Collected data
────
(** The first of [l] that finds no room, if there is one. *)
Definition too_long (l : list string) : option string :=
  find (fun x => negb (fits x)) l.

(** Lines 119-218.  For a Maple task (type 0) lines 124-138 build the
    argument vector in four blocks of [BUFFER_SIZE] characters and line 141
    calls the program; when [execvp] returns the child leaves through
    [exit(err)].  For every other type the child goes through lines
    148-149, where [strcpy] writes [arguments] and its final 0 into the
    [strlen(arguments)] characters that [malloc] was asked for: the C
    language says nothing of the child from there on.  (A child that comes
    through unharmed goes on as follows: for types 1 and 2 line 166 (193)
    copies [arguments] once more, to where line 152 has moved the pointer,
    and lines 180 (208) copy from the null pointer when [arguments] holds an
    empty field; for the other types the child leaves the [if] of line 105
    and goes on with lines 221-233 and the loop, as if it were the
    worker.) *)
Definition program_call (v : vars) : cevent :=
  if task_type v =? 0 then
    let args := maple_args (taskNumber v) (arguments v) (inp_programFile v) in
    match too_long args with
    | None => CExecvp "maple" args
    | Some x => COverrun x
    end
  else COverrun (arguments v).

(** The child has called the program, or has left through [exit(err)]. *)
Definition calls_program (v : vars) : bool :=
  match program_call v with CExecvp _ _ => true | _ => false end.

(** What the forked child does: lines 109-118, then [program_call]. *)
Definition child (v : vars) : list cevent :=
  [ COpen (out_dir v ++ "/" ++ sprintf_d (taskNumber v) ++ "_out.txt")%string
          ["O_WRONLY"; "O_CREAT"] mode_0666;
    CDup2 1;
    CClose;
    COpen (out_dir v ++ "/" ++ sprintf_d (taskNumber v) ++ "_err.txt")%string
          ["O_WRONLY"; "O_CREAT"] mode_0666;
    CDup2 2;
    CClose;
    program_call v ].

End Child.

Section Loop.
Context {K : Macros} {Hd : Headers}.

(** Lines 55-58: the worker reads three items of the greeting. *)
Definition greet (v : vars) (greeting : buffer) : vars :=
  let '(me', b1) := pvm_upkint (me v) greeting in
  let '(task_type', b2) := pvm_upkint (task_type v) b1 in
  let '(max_task_size', _) := pvm_upklong (max_task_size v) b2 in
  {| me := me'; task_type := task_type'; max_task_size := max_task_size';
     work_code := work_code v; taskNumber := taskNumber v;
     inp_programFile := inp_programFile v; out_dir := out_dir v;
     arguments := arguments v |}.

(** Lines 96-100 and 229-233: what is packed into a result. *)
Definition result_msg (v : vars) (state : Z) : buffer :=
  [PkInt (me v); PkInt (taskNumber v); PkInt state].

(** Lines 67-234, one turn of the loop for each element of [ts]. *)
Fixpoint work (ts : list turn) (v : vars) : list event * ending :=
  match ts with
  | [] => ([], Waiting)
  | t :: ts' =>
      if memcheck_ret t =? 1 then
        let '(evs, e) := work ts' v in (Sleep 60 :: evs, e)
      else
        let '(work_code', b1) := pvm_upkint (work_code v) (work_msg t) in
        if work_code' =? MSG_STOP then ([PvmExit], Exit 0)
        else
          let '(taskNumber', b2) := pvm_upkint (taskNumber v) b1 in
          let '(inp_programFile', b3) := pvm_upkstr (inp_programFile v) b2 in
          let '(out_dir', b4) := pvm_upkstr (out_dir v) b3 in
          let '(arguments', _) := pvm_upkstr (arguments v) b4 in
          let v' :=
            {| me := me v; task_type := task_type v;
               max_task_size := max_task_size v;
               work_code := work_code'; taskNumber := taskNumber';
               inp_programFile := inp_programFile'; out_dir := out_dir';
               arguments := arguments' |} in
          if fork_pid t <? 0 then
            ([Stderr_fork_failed taskNumber';
              Send MSG_RESULT (result_msg v' 1);
              PvmExit], Exit 1)
          else if fork_pid t =? 0 then
            ([InChild (child v')],
             if calls_program v' then Child else Undefined)
          else
            let '(evs, e) := work ts' v' in
            (Fork (child v') :: Waitid :: Prtusage taskNumber' out_dir'
               :: Send MSG_RESULT (result_msg v' 0) :: evs, e)
  end.

(** A result of the worker: three integers, the last of them 0 or 1. *)
Definition three_ints (e : event) : Prop :=
  match e with
  | Send tag msg =>
      tag = MSG_RESULT /\
      exists slot task state,
        msg = [PkInt slot; PkInt task; PkInt state] /\ (state = 0 \/ state = 1)
  | _ => True
  end.

(** [main]: [v0] holds what the variables contain before they are set. *)
Definition main (v0 : vars) (greeting : buffer) (ts : list turn)
  : list event * ending :=
  work ts (greet v0 greeting).

End Loop.

End Worker.

(** ** The master: [PBala.c] *)

Module Master.

(** [struct arguments], the fields used after the command line is read. *)
Record arguments := {
  max_mem_size : Z;
  maple_single_cpu : Z;
  create_err : Z;
  create_mem : Z;
  custom_path : Z;
  program_path : string
}.

(** What [main] knows when it starts the fleet, and what the calls whose
    code is not among the sources answer. *)
Record setup := {
  args : arguments;
  task_type : Z;
  inp_programFile : string;
  out_dir : string;
  nodes : list (string * Z);        (* nodes[i] and nodeCores[i], from parseNodefile *)
  nTasks : Z;                       (* getLineCount(inp_dataFile) *)
  spawn_numt : Z -> Z;              (* pvm_spawn for slot itid *)
  script_ret : Z -> string -> Z;    (* parifile, sagefile, octavefile *)
  mv_ret : Z;                       (* system("[ ! -f ... ] || mv ..."), line 694 *)
  rm_ret : Z;                       (* system("rm ..."), line 715 *)
  rm_removes : bool                 (* that command removes unfinished_tasks.txt *)
}.

(** [cfg] with other values for the flags that follow [max_mem_size] in the
    greeting. *)
Definition with_flags (cfg : setup) (e m c : Z) (p : string) : setup :=
  {| args := {| max_mem_size := max_mem_size (args cfg);
                maple_single_cpu := maple_single_cpu (args cfg);
                create_err := e; create_mem := m; custom_path := c;
                program_path := p |};
     task_type := task_type cfg; inp_programFile := inp_programFile cfg;
     out_dir := out_dir cfg; nodes := nodes cfg; nTasks := nTasks cfg;
     spawn_numt := spawn_numt cfg; script_ret := script_ret cfg;
     mv_ret := mv_ret cfg; rm_ret := rm_ret cfg;
     rm_removes := rm_removes cfg |}.

(** A result as the master sees it after the four unpack calls that follow
    [pvm_recv(-1, MSG_RESULT)]. *)
Record result := {
  r_itid : Z;
  r_taskNumber : Z;
  r_status : Z;
  r_aux_str : string
}.

(** Lines the master prints about slots and tasks. *)
Inductive line :=
| CREATED_SLAVE (itid : Z)
| ERROR_creating_task (numt : Z) (host : string)
| ERROR_first_column
| CREATED_SCRIPT (taskNumber : Z)
| TASK_SENT (taskNumber : Z)
| ERROR_out_of_memory (taskNumber itid : Z)
| ERROR_could_not_fork (taskNumber itid : Z)
| ERROR_stopped_or_killed (taskNumber : Z)
| TASK_COMPLETED (taskNumber : Z) (exec_time : double)
| INFO_shutting_down (itid : Z) (total_time : double)
| END_OF_EXECUTION (total_total_time : double)
| ERROR_clean_up_maple           (* line 695 *)
| ERROR_clean_up_unfinished.     (* line 718 *)

Inductive event :=
| PvmSpawn (host : string) (itid : Z)
| PvmSend (slot : Z) (tag : Z) (msg : buffer)   (* pvm_send(taskId[slot], tag) *)
| PvmRecv (r : result)
| PvmHalt
| Stdout (l : line)
| Stderr (l : line)
| WriteScript (taskNumber : Z) (aux_str : string)
| RestoreProgram
| RemoveScripts
| RemoveUnfinished.   (* system("rm <out_dir>/unfinished_tasks.txt") *)

(** The variables of [main] that change while tasks are dispatched, the
    read position in the data file, the messages still to arrive, and the
    content of unfinished_tasks.txt ([None]: there is no such file). *)
Record state := {
  f_data : list string;
  inbox : list buffer;
  rbuf : buffer;
  itid : Z;
  taskNumber : Z;
  status : Z;
  aux_str : string;
  exec_time : double;
  total_time : double;
  total_total_time : double;
  unfinished_tasks_present : Z;
  unfinishedTasks : option string;
  line_buffer : string          (* the array [buffer] that [fgets] fills:
                                   the characters it holds, as far as
                                   they are given *)
}.

Inductive outcome (A : Type) :=
| Next (a : A)            (* go on with the next statement *)
| Return (code : Z)       (* main returns *)
| Blocked                 (* pvm_recv waits and no message arrives *)
| Undefined.              (* an index outside its array, or behind the
                             characters that are given of it *)
Arguments Next {A} a.
Arguments Return {A} code.
Arguments Blocked {A}.
Arguments Undefined {A}.

(** A statement: the events it causes, how it ends, the state after it. *)
Definition M (A : Type) := state -> list event * outcome A * state.

Definition ret {A} (a : A) : M A := fun s => ([], Next a, s).

Definition bind {A B} (m : M A) (k : A -> M B) : M B := fun s =>
  let '(e1, o, s1) := m s in
  match o with
  | Next a => let '(e2, o2, s2) := k a s1 in (e1 ++ e2, o2, s2)
  | Return c => (e1, Return c, s1)
  | Blocked => (e1, Blocked, s1)
  | Undefined => (e1, Undefined, s1)
  end.

Declare Scope master_scope.
Delimit Scope master_scope with master.
Notation "x <- m ;; k" := (bind m (fun x => k))
  (at level 61, m at next level, right associativity) : master_scope.
Notation "m ;; k" := (bind m (fun _ => k))
  (at level 61, right associativity) : master_scope.
#[local] Open Scope master_scope.

Definition emit (e : event) : M unit := fun s => ([e], Next tt, s).
Definition return_ {A} (code : Z) : M A := fun s => ([], Return code, s).
Definition undefined {A} : M A := fun s => ([], Undefined, s).
Definition get {A} (f : state -> A) : M A := fun s => ([], Next (f s), s).
Definition modify (f : state -> state) : M unit := fun s => ([], Next tt, f s).

(** [for (i = from; ...; i++) body], [n] turns of it. *)
Fixpoint for_ (n : nat) (from : Z) (body : Z -> M unit) : M unit :=
  match n with
  | O => ret tt
  | S n' => body from ;; for_ n' (from + 1) body
  end.

Fixpoint times (n : nat) (body : M unit) : M unit :=
  match n with
  | O => ret tt
  | S n' => body ;; times n' body
  end.

(** *** Assignments *)

Definition set_itid (i : Z) (s : state) : state :=
  {| f_data := f_data s; inbox := inbox s; rbuf := rbuf s;
     itid := i; taskNumber := taskNumber s; status := status s;
     aux_str := aux_str s; exec_time := exec_time s;
     total_time := total_time s; total_total_time := total_total_time s;
     unfinished_tasks_present := unfinished_tasks_present s;
     unfinishedTasks := unfinishedTasks s;
     line_buffer := line_buffer s |}.

Definition set_task (n : Z) (a : string) (s : state) : state :=
  {| f_data := f_data s; inbox := inbox s; rbuf := rbuf s;
     itid := itid s; taskNumber := n; status := status s;
     aux_str := a; exec_time := exec_time s;
     total_time := total_time s; total_total_time := total_total_time s;
     unfinished_tasks_present := unfinished_tasks_present s;
     unfinishedTasks := unfinishedTasks s;
     line_buffer := line_buffer s |}.

Definition set_f_data (l : list string) (s : state) : state :=
  {| f_data := l; inbox := inbox s; rbuf := rbuf s;
     itid := itid s; taskNumber := taskNumber s; status := status s;
     aux_str := aux_str s; exec_time := exec_time s;
     total_time := total_time s; total_total_time := total_total_time s;
     unfinished_tasks_present := unfinished_tasks_present s;
     unfinishedTasks := unfinishedTasks s;
     line_buffer := line_buffer s |}.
────
## Directions
Every line containing the string "ending" is required; copy each such line from the data.

## Written response
Fixpoint work (ts : list turn) (v : vars) : list event * ending :=
  : list event * ending :=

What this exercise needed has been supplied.